Opinion
Productivity over austerity - what Europe must learn from the USA.
France at a standstill. America in an AI frenzy. Productivity over austerity - what Europe must learn from the USA.
In recent weeks, I've written a lot about productivity as a business imperative in times of AI and economic instability - not efficiency through cutting costs, but greater impact with what I have.
Yesterday: Vote of no confidence in France. A planned government austerity program - aimed in part at reducing the €44 billion deficit - has failed. The third government in 18 months falls. French public debt stands at over 110% of GDP.
The consequence: investors are beginning to view France's creditworthiness as critically as Italy's. A symptom of a deeper European challenge.
Because when the eurozone's second-largest country stumbles, it affects confidence in the euro and the entire economic stability of the EU.
Change of perspective: A few weeks ago, I read a commentary in the FT Weekend by Gillian Tett that stuck with me. Donald Trump's economic circle is betting big on one thing:
AI as a productivity booster - to increase growth, reduce inflation, and keep debt sustainable.

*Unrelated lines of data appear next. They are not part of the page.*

(** * CKAN MCP server: request cache, response envelope and derived operations

    A shallow embedding of [mcp_ckan_server.py] (the [CKANAPIClient] class,
    [StandardResponse], the declared tools, the tool dispatcher
    [handle_call_tool] and the start of [main]) and of the reading methods
    of [ckan_cli.py] ([CKANExplorer] and [format_size]).

    Conventions of the embedding:
    - a Python [str] is a [string] over the ASCII range (its UTF-8 bytes are
      its characters); text outside that range is not part of the model;
    - a JSON value, as [response.json()] or the tool arguments carry it, is a
      [pyval]; a Python [dict] is an association list in insertion order;
    - a Python [float] is an exact rational ([Q]): rounding to binary64 is
      not part of the model;
    - a method that awaits the network is a function of the client and of the
      world outside the process (the clock and the portal), returning a
      result or a raised exception together with the new state;
    - the messages of the built-in exceptions are those of CPython 3.11. *)

From Stdlib Require Import String Ascii List ZArith QArith Lia Bool.
From Stdlib Require Import Permutation Sorted OrdersEx.
From stdpp Require Import base gmap strings.
Import ListNotations.

Local Open Scope Z_scope.

(** ** Python strings *)

Module PyStr.

Definition is_upper (c : ascii) : bool :=
  let n := nat_of_ascii c in ((65 <=? n) && (n <=? 90))%nat.

Definition is_lower (c : ascii) : bool :=
  let n := nat_of_ascii c in ((97 <=? n) && (n <=? 122))%nat.

Definition is_digit (c : ascii) : bool :=
  let n := nat_of_ascii c in ((48 <=? n) && (n <=? 57))%nat.

Definition lower_char (c : ascii) : ascii :=
  if is_upper c then ascii_of_nat (nat_of_ascii c + 32) else c.

Definition upper_char (c : ascii) : ascii :=
  if is_lower c then ascii_of_nat (nat_of_ascii c - 32) else c.

Fixpoint map_chars (f : ascii -> ascii) (s : string) : string :=
  match s with
  | EmptyString => EmptyString
  | String c r => String (f c) (map_chars f r)
  end.

(** [s.lower()] and [s.upper()]. *)
Definition lower : string -> string := map_chars lower_char.
Definition upper : string -> string := map_chars upper_char.

(** [needle in hay] for two strings. *)
Fixpoint contains (needle hay : string) : bool :=
  String.prefix needle hay ||
  match hay with
  | EmptyString => false
  | String _ r => contains needle r
  end.

(** The characters [str.strip()] removes (ASCII whitespace, with the four
    separators 0x1c to 0x1f that Python counts as whitespace). *)
Definition is_space (c : ascii) : bool :=
  let n := nat_of_ascii c in
  (((9 <=? n) && (n <=? 13)) || ((28 <=? n) && (n <=? 32)))%nat.

Fixpoint lstrip_by (p : ascii -> bool) (s : string) : string :=
  match s with
  | EmptyString => EmptyString
  | String c r => if p c then lstrip_by p r else s
  end.

Fixpoint rstrip_by (p : ascii -> bool) (s : string) : string :=
  match s with
  | EmptyString => EmptyString
  | String c r =>
      match rstrip_by p r with
      | EmptyString => if p c then EmptyString else String c EmptyString
      | r' => String c r'
      end
  end.

(** [s.strip()]. *)
Definition strip (s : string) : string := rstrip_by is_space (lstrip_by is_space s).

(** [s.rstrip('/')]. *)
Definition rstrip_slash : string -> string :=
  rstrip_by (fun c => Ascii.eqb c "/"%char).

(** [s.split(sep)] for a one-character separator: never an empty list. *)
Fixpoint split (sep : ascii) (s : string) : list string :=
  match s with
  | EmptyString => [EmptyString]
  | String c r =>
      if Ascii.eqb c sep then EmptyString :: split sep r
      else match split sep r with
           | [] => [String c EmptyString]
           | w :: ws => String c w :: ws
           end
  end.

(** [sep.join(parts)]. *)
Definition join (sep : string) (parts : list string) : string :=
  String.concat sep parts.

The FT article cites a key scenario: if productivity increases by just 0.5 percentage points per year, the US debt ratio could be stabilized by 2050 - without austerity.
Of course, that's optimistic. But it shows: Productivity is economic policy. And a strategic business imperative.
Particularly striking: The Draghi Report shows that Europe is already up to 15% behind US productivity today - especially in knowledge-intensive, digital fields.
What does this mean for us as European business leaders? Productivity isn't a "nice to have," but a strategic imperative and narrative for economic stability - one that inspires courage, emphasizes innovation, and sees the future as something we can shape.
That's the economic difference between the USA and Europe: economic optimism about the future vs. defensive reflexes.
At DAYONE, we measure the business quality of our work by whether we succeed in embedding productivity as an active guiding principle in strategy, design, and organizational consulting. Not just in thinking - but in real, concrete decisions and implementations.
Imperative and narrative aren't ends in themselves. They're a mindset. For everyone shaping the economy: policymakers, companies, leaders, and teams.